WHAT MALPRACTICE AND RISK MANAGEMENT CONCERNS ARE RAISED BY THE NEW INFORMATION BLOCKING RULE?
Under the Information Blocking Rule, patients will have greater and, at times, immediate access to health information. This is good in the sense that patients can be more engaged and informed about their health and health care. It is of concern, however, for the unwary practitioner. Provider notes can be misread and misunderstood by patients. Provider notes may be stated in a way that is offensive to the patient, or the records can simply be incorrect. Providers will need to take care to ensure that records are accurate, informative and non-offensive. Practitioners will need to assume that all notes will be read by the patient and recognize the practical and legal implications.
Providers will need to take care with certain sensitive words, such as “obesity,” “addict,” “non-compliant,” “patient refuses,” etc.
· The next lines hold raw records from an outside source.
(* ===== verification/Window.v ===== *)
(** The window of the desktop ([apps/fortiq-desktop/src/main.rs]): what its callbacks ask of the
    actor and what the events of the actor make it show; and the desktop as a whole, the
    window and the actor on the service of Local.v. *)

From stdpp Require Import pretty.
From S2P Require Import Prelude Text Object Concrete Ticket Event Graph GraphSort.
From S2P Require Import Reducer Authority Store Engine Codec Stream Config Shell Mnemonic Wire Sync.
From S2P Require Import Peers Admission Transfer Client Node Service Screen Terminal Desktop Local.

(** ** The properties of the window *)

Record PeerItem := mkPeerItem {
  pi_peer_id : string; pi_hostname : string; pi_os : string; pi_transport : string; pi_status : string
}.

Record TicketItem := mkTicketItem {
  ti_id : string; ti_title : string; ti_priority : N; ti_state : string; ti_created_at : string
}.

Record ChatMessageItem := mkChatMessageItem {
  ci_id : string; ci_sender : string; ci_body : string; ci_is_operator : bool
}.

Record AttachmentItem := mkAttachmentItem {
  fi_id : string; fi_filename : string; fi_size_str : string; fi_sha256 : string
}.

Record AgentView := mkAgentView { av_agent_state : string; av_peer_id : string; av_version : string }.

Record TicketView := mkTicketView {
  tv_id : string;
  tv_title : string;
  tv_priority : N;
  tv_state : string;
  tv_messages : list ChatMessageItem;
  tv_files : list AttachmentItem
}.

Record TerminalView := mkTerminalView { sv_connected : bool; sv_denied : string; sv_text : list N }.

Record SupportView := mkSupportView { uv_db_healthy : bool; uv_peers_stale : bool; uv_last_action : string }.

(** The properties of [AppWindow] the code sets, in groups. *)
Record AppWindow := mkWindow {
  ui_agent : AgentView;
  ui_is_operator_unlocked : bool;
  ui_peers : list PeerItem;
  ui_tickets : list TicketItem;
  ui_selected : TicketView;
  ui_terminal : TerminalView;
  ui_support : SupportView;
  ui_toast_message : string
}.

(** ** The callbacks *)

Inductive ui_action :=
| OnRefresh
| OnSelectTicket (id : string)
| OnCreateTicket (title : string) (prio : Z)
| OnSendMessage (text : string)
| OnPickAndSendFile (picked : option PathBuf)
| OnStartShell
| OnCloseShell
| OnSendTerminalInput (text : string)
| OnUnlockOperator (mnemonic : string)
| OnLockOperator
| OnRunDiagnostic
| OnRepairDatabase
| OnResetPeers.

(** [prio as u8] of an [i32]. *)
Definition i32_as_u8 (n : Z) : N := Z.to_N (n mod 256).
(* ===== verification/Machine.v ===== *)
(** The calls to the operating system that the programs of Startup.v make one by one, and
    processes that make them in any order: files, exclusive locks, commands. A program is a
    tree of calls; what it has learned is followed through the tree. *)

From S2P Require Import Prelude Text Config Transfer.

(** ** Calls *)

Inductive os_error := NotFound | AlreadyExists | WouldBlock | OtherOs.

Record file := mkFile { fl_mode : N; fl_content : bytes }.

(** Directories are not kept. A lock belongs to a process. *)
Record Machine := mkMachine { mc_files : gmap PathBuf file; mc_locks : gmap PathBuf nat }.

Abbreviation os_result := (result os_error).

Inductive call : Set → Type :=
| ReadFile (p : PathBuf) : call (os_result bytes)
| PathExists (p : PathBuf) : call bool
| Canonicalize (p : PathBuf) : call (option PathBuf)
| CreateDirAllOf (p : PathBuf) : call (os_result unit)
| CreateNew (p : PathBuf) (mode : N) : call (os_result unit)     (** [create_new(true)] *)
| AppendTo (p : PathBuf) (l : bytes) : call (os_result unit)     (** [write_all] on what was opened_file *)
| OpenOrCreate (p : PathBuf) : call (os_result unit)             (** [create(true).truncate(false)] *)
| WriteWhole (p : PathBuf) (l : bytes) : call (os_result unit)   (** [fs::write], as one step *)
| RemoveFile (p : PathBuf) : call (os_result unit)
| TryLock (p : PathBuf) : call (os_result unit)                  (** [try_lock_exclusive] *)
| RandomBytes : call (vec byte 32)
| Exec (program : string) (args : list string) : call (option bool) (** [Command::status] *)
| PrintLine (line : string) : call unit.
(** ** Decimal numbers *)

(** The text of a number is read back, and nothing of what follows. *)
Lemma read_digits_app radix l ds rest :
  read_digits radix l = (ds, []) → match rest with b :: _ => digit_value radix b = None | [] => True end →
  read_digits radix (l ++ rest) = (ds, rest).
Proof.
  revert ds. induction l as [|b l IH]; intros ds Hl Hr; simpl in *.
  - injection Hl as <-. destruct rest as [|b rest]; [done|]. simpl. by rewrite Hr.
  - destruct (digit_value radix b); [|done]. destruct (read_digits radix l) as [ds' r] eqn:E. injection Hl as <- ->.
    by rewrite (IH ds').
Qed.

Lemma number_of_snoc radix ds d : number_of radix (ds ++ [d]) = number_of radix ds * radix + d.
Proof. unfold number_of. by rewrite foldl_app. Qed.

Lemma digit_value_char x : x < 10 → digit_value 10 (Ascii.byte_of_ascii (pretty_N_char x)) = Some x.
Proof.
  intros H. assert (x = 0 ∨ x = 1 ∨ x = 2 ∨ x = 3 ∨ x = 4 ∨ x = 5 ∨ x = 6 ∨ x = 7 ∨ x = 8 ∨ x = 9) as Hx by lia.
  naive_solver.
Qed.

(** What the digits of a number are: none of the first is a zero, and there are few of them. *)
Definition digits_of (x : N) (ds : list N) : Prop :=
  number_of 10 ds = x ∧ head ds ≠ Some 0 ∧ ∀ k : nat, x < 10 ^ N.of_nat k → (length ds ≤ k)%nat.
(* ===== verification/Startup.v ===== *)
(** Starting a node ([apps/fortiq-service/src/main.rs]): the instance lock, the identity
    ([fortiq-p2p/src/identity.rs], [fortiq-core/src/identity/peer.rs]), the key of the store, the
    genesis, and what the process does with its arguments, as programs of Machine.v. *)

From stdpp Require Import pretty.
From S2P Require Import Prelude Text Object Concrete Ticket Event Graph GraphSort.
From S2P Require Import Reducer Authority Store Engine EngineRuns Codec Stream Config Shell Mnemonic Wire Sync.
From S2P Require Import Peers Admission Transfer Client Node Service Machine Address Install.

(** ** The instance lock *)

Record host_env := mkHostEnv { he_env : environment; he_root : bool }.

Section lock.
Context `{CC : Crypto, HX : Hex}.

Definition lock_dir (h : host_env) : PathBuf :=
  if he_root h then path "/run/fortiq" else
  match he_env h "XDG_RUNTIME_DIR" with
  | Some runtime_dir => path_join (path_of_bytes runtime_dir) (path "fortiq")
  | None => path_join (temp_dir (he_env h)) (path "fortiq")
  end.

Definition instance_lock_path (h : host_env) (config_path : PathBuf) : PathBuf :=
  let instance_id := hex_encode (vec_to_list (blake3_hash (as_bytes (path_display config_path)))) in
  path_join (lock_dir h) (path ("fortiq-service-" +:+ instance_id +:+ ".lock")).

Definition instance_lock_path_for (h : host_env) (config_path : PathBuf) : prog PathBuf :=
  let* canonical := do_ (Canonicalize config_path) in
  Ret (instance_lock_path h (default config_path canonical)).

(** The lock is kept as long as the process runs. *)
Definition acquire_instance_lock_at (p : PathBuf) : prog (result string unit) :=
  let*? _ := match path_parent p with
             | Some parent => or_fail (CreateDirAllOf parent) ("Failed to create FORTIQ runtime directory " +:+ path_display parent)
             | None => Ret (Ok tt)
             end in
  let*? _ := or_fail (OpenOrCreate p) ("Failed to open instance lock " +:+ path_display p) in
  or_fail (TryLock p) "Another FORTIQ service instance is already running on this operating system".

Definition acquire_instance_lock (h : host_env) (config_path : PathBuf) : prog (result string PathBuf) :=
  let* p := instance_lock_path_for h config_path in
  let*? _ := acquire_instance_lock_at p in
  Ret (Ok p).
End lock.

(** ** Identities *)

(** libp2p's key pairs and their protobuf encoding. *)
Class Keypairs `{Libp2p} := {
  Keypair : Type;
  generate_ed25519 : vec byte 32 → Keypair;
  to_protobuf_encoding : Keypair → option bytes;
  from_protobuf_encoding : bytes → option Keypair;
  keypair_peer_id : Keypair → PeerId
}.

(** An encoding reads back, and no part of it reads as a key: it ends with the key's bytes,
    whose length it gives. *)
Class KeypairsLaws `{Keypairs} : Prop := {
  protobuf_roundtrip k b : to_protobuf_encoding k = Some b → from_protobuf_encoding b = Some k;
  protobuf_prefix k b l : to_protobuf_encoding k = Some b → l `prefix_of` b → l ≠ b → from_protobuf_encoding l = None
}.

Inductive IdentityStatus := Loaded | Generated.

(** [Display] of a multiaddress. *)
Class MultiaddrText := { multiaddr_to_string : list Protocol → string }.

(** What the build fixes: the system and whether it is a Unix, the architecture and the version. *)
Record build := mkBuild { bd_os : string; bd_unix : bool; bd_arch : string; bd_version : string }.

Section identity.
Context `{KP : Keypairs}.

(** [path.parent().filter(|parent| !parent.as_os_str().is_empty())]. *)
Definition create_parent (p : PathBuf) (what : string) : prog (result string unit) :=
  match path_parent p with
  | Some (c :: parent) => or_fail (CreateDirAllOf (c :: parent)) (what +:+ path_display (c :: parent))
  | _ => Ret (Ok tt)
  end.

Definition PRIVATE_MODE : N := 384.

(** On a Unix the file must be new and is private; elsewhere what is there is replaced. *)
Definition write_private_file (unix : bool) (p : PathBuf) (l : bytes) : prog (result string unit) :=
  if unix then
    let*? _ := or_fail (CreateNew p PRIVATE_MODE) ("failed to create identity " +:+ path_display p) in
    or_fail (AppendTo p l) ""
  else or_fail (WriteWhole p l) ("failed to create identity " +:+ path_display p).

Definition invalid_identity : string := "identity file contains an invalid libp2p private key".

Definition load_or_create_identity (unix : bool) (p : PathBuf) : prog (result string (Keypair * IdentityStatus)) :=
  let* read := do_ (ReadFile p) in
  match read with
  | Ok bytes => Ret (let? keypair := ok_or (from_protobuf_encoding bytes) invalid_identity in Ok (keypair, Loaded))
  | Err NotFound =>
      let* random := do_ RandomBytes in
      let keypair := generate_ed25519 random in
      let*? encoded := Ret (ok_or (to_protobuf_encoding keypair) "failed to encode generated identity") in
      let*? _ := create_parent p "failed to create " in
      let*? _ := write_private_file unix p encoded in
      Ret (Ok (keypair, Generated))
  | Err _ => Ret (Err ("failed to read identity " +:+ path_display p))
  end.
End identity.

(** The identity of [fortiq-core]: a raw seed, which the service does not use. *)
Definition NodeIdentity_load_or_create `{Crypto} (p : PathBuf) : prog (result string (Ed25519Signer * IdentityStatus)) :=
  let* read := do_ (ReadFile p) in
  match read with
  | Ok bytes =>
      Ret (if (length bytes <? 32)%nat then Err "identity file is too short (must be at least 32 bytes)"
           else Ok (Ed25519Signer_from_bytes (vec32_of (take 32 bytes)), Loaded))
  | Err NotFound =>
      let*? _ := create_parent p "failed to create dir " in
      let* random_bytes := do_ RandomBytes in
      let generated_signer := Ed25519Signer_from_bytes random_bytes in
      let*? _ := or_fail (WriteWhole p (vec_to_list random_bytes)) ("failed to write identity " +:+ path_display p) in
      Ret (Ok (generated_signer, Generated))
  | Err _ => Ret (Err ("failed to read identity " +:+ path_display p))
  end.

(** ** The ticket store and the genesis *)

Section start.
Context `{CC : Crypto, HX : Hex, LP : Libp2p, KP : !Keypairs, TM : Toml, CG : Cbor Genesis, MT : MultiaddrText}.

Definition node_key_path (root : PathBuf) : PathBuf := path_join root (path "node.key").

Definition store_error : string := "Failed to open persistent ticket database".

(** The signer of [TicketEngine::try_new]: what is not written is not reported. *)
Definition open_store_key (root : PathBuf) : prog (result string Ed25519Signer) :=
  let key_file := node_key_path root in
  let* found := do_ (PathExists key_file) in
  if (found : bool) then
    let*? bytes := or_fail (ReadFile key_file) store_error in
    if (32 <=? length bytes)%nat then Ret (Ok (Ed25519Signer_from_bytes (vec32_of (take 32 bytes)))) else
    let* random := do_ RandomBytes in
    let s := Ed25519Signer_generate random in
    let* _ := do_ (WriteWhole key_file (vec_to_list (Ed25519Signer_to_bytes s))) in
    Ret (Ok s)
  else
    let* random := do_ RandomBytes in
    let s := Ed25519Signer_generate random in
    let* _ := do_ (CreateDirAllOf root) in
    let* _ := do_ (WriteWhole key_file (vec_to_list (Ed25519Signer_to_bytes s))) in
    Ret (Ok s).
Lemma spawn_main pid config_path : main_event identity_file (EvSpawn pid (fortiq config_path)).
Proof. eexists _, _, _, _. split; [reflexivity|apply started_apart]. Qed.

Lemma starts_main : Forall (main_event identity_file) first_start ∧ Forall (main_event identity_file) second_start.
Proof.
  split; [|apply calls_main]. unfold first_start. rewrite !Forall_app, !Forall_cons.
  repeat split; try apply calls_main; try apply spawn_main. done.
Qed.

Definition with_identity (o : option Started) : option Started :=
  st ← o; if bool_decide (ic_path (cfg_identity (st_config st)) = identity_file) then Some st else None.

Lemma with_identity_Some o st : with_identity o = Some st → o = Some st ∧ ic_path (cfg_identity (st_config st)) = identity_file.
Proof. destruct o as [st'|]; simpl; [|done]. case_bool_decide; [|done]. by intros [= ->]. Qed.

Lemma both_run : ∃ w w' s1 s1' s2,
  world_run first_start (world_start ∅) = Some w ∧ world_run second_start w = Some w' ∧
  runs w 1 s1 ∧ runs w' 1 s1' ∧ runs w' 2 s2 ∧
  ic_path (cfg_identity (st_config s1)) = identity_file ∧ ic_path (cfg_identity (st_config s2)) = identity_file.
Proof.
  assert (match world_run first_start (world_start ∅) with
          | Some w =>
              match world_run second_start w with
              | Some w' => match with_identity (the_start w 1), the_start w' 1, with_identity (the_start w' 2) with
                           | Some _, Some _, Some _ => true | _, _, _ => false end
              | None => false
              end
          | None => false
          end = true) as Hrun by (vm_compute; reflexivity).
  destruct (world_run first_start (world_start ∅)) as [w|]; [|done].
  destruct (world_run second_start w) as [w'|] eqn:E'; [|done].
  destruct (with_identity (the_start w 1)) as [s1|] eqn:H1; [|done].
  destruct (the_start w' 1) as [s1'|] eqn:H1'; [|done].
  destruct (with_identity (the_start w' 2)) as [s2|] eqn:H2; [|done].
  apply with_identity_Some in H1 as [H1 Hp1], H2 as [H2 Hp2]. apply the_start_runs in H1, H1', H2.
  by exists w, w', s1, s1', s2.
Qed.
(* ===== verification/Endpoint.v ===== *)
(** The endpoints of the local interface ([run_ipc_server] in
    [apps/fortiq-service/src/ipc_server.rs]): how the Unix sockets are opened, and the Windows
    named pipes, with who may use them. What is served on them is in Service.v. *)

From Stdlib Require Import Ascii.
From S2P Require Import Prelude Text Codec Stream Config Object Concrete Wire Transfer Service.

(** ** The Unix sockets *)

Inductive socket_op :=
| SoRemove (p : PathBuf)
| SoCreateDirs (p : PathBuf)
| SoSetMode (p : PathBuf) (mode : N)
| SoSetGroup (p : PathBuf) (gid : N)
| SoBind (p : PathBuf).

(** [gid]: that of the group [fortiq], when the system has it. *)
Definition setup_unix_socket_permissions_and_group (gid : option N) (p : PathBuf) (mode : N) : list socket_op :=
  SoSetMode p mode :: match gid with Some gid => [SoSetGroup p gid] | None => [] end.

Definition DIR_MODE : N := 504.      (** [0o770] *)
Definition SOCKET_MODE : N := 432.   (** [0o660] *)

Definition prepare_parent (gid : option N) (p : PathBuf) : list socket_op :=
  match path_parent p with
  | Some parent => SoCreateDirs parent :: setup_unix_socket_permissions_and_group gid parent DIR_MODE
  | None => []
  end.

(** [run_unix_socket] and [run_unix_terminal_socket] until they accept: all the calls. One that
    cannot bind stops there, and one that is dropped stops anywhere. *)
Definition open_unix_socket (gid : option N) (endpoint : string) : list socket_op :=
  let p := path endpoint in
  ([SoRemove p] ++ prepare_parent gid p ++ [SoBind p] ++ setup_unix_socket_permissions_and_group gid p SOCKET_MODE)%list.

(** Two tasks of one process, call by call. *)
Inductive interleave {A} : list A → list A → list A → Prop :=
| interleave_nil : interleave [] [] []
| interleave_left x l1 l2 l : interleave l1 l2 l → interleave (x :: l1) l2 (x :: l)
| interleave_right x l1 l2 l : interleave l1 l2 l → interleave l1 (x :: l2) (x :: l).

(** [try_join!] of the two: what they have done at some moment. *)
Definition run_ipc_server (env : environment) (config : Config) (gid : option N) (ops : list socket_op) : Prop :=
  ∃ l1 l2, l1 `prefix_of` open_unix_socket gid (ipc_endpoint env config) ∧
    l2 `prefix_of` open_unix_socket gid (terminal_ipc_endpoint env config) ∧ interleave l1 l2 ops.

(** Both accept. *)
Definition ipc_server_ready (env : environment) (config : Config) (gid : option N) (ops : list socket_op) : Prop :=
  interleave (open_unix_socket gid (ipc_endpoint env config)) (open_unix_socket gid (terminal_ipc_endpoint env config)) ops.

(** Modes of paths, and the sockets that are bound. [chmods]: the paths whose mode can be
    changed; [umask_mode]: that with which a socket is made. *)
Record sockets := mkSockets { so_modes : gmap PathBuf N; so_bound : gset PathBuf }.

Definition socket_step (chmods : PathBuf → bool) (umask_mode : N) (s : sockets) (op : socket_op) : sockets :=
  match op with
  | SoRemove p => mkSockets (delete p (so_modes s)) (so_bound s ∖ {[p]})
  | SoSetMode p mode => if chmods p then mkSockets (<[p := mode]> (so_modes s)) (so_bound s) else s
  | SoBind p => mkSockets (<[p := umask_mode]> (so_modes s)) ({[p]} ∪ so_bound s)
  | SoCreateDirs _ | SoSetGroup _ _ => s
  end.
Practitioners should never fail to accurately and properly document difficult issues, but rather than using terms such as “non-compliant,” they should simply describe the behavior by the patient that constitutes the non-compliance.
As in the past, providers need to be very careful with the use of templates and other common features of Electronic Health Records. Copying and pasting and “carry forward features” continue to be very troublesome, and this will be amplified with greater patient access under the Information Blocking Rule.
The issue of “access” to health information, particularly patient access to such, has been slowly evolving for 20 years. In 2003, HIPAA created a right of access which was not particularly robust. In 2009, the HI-TECH Act strengthened that right of access and brought it into the digital age. Now, the Information Blocking Rule has further enhanced the right of access, not only for patients, but for all players in the healthcare industry.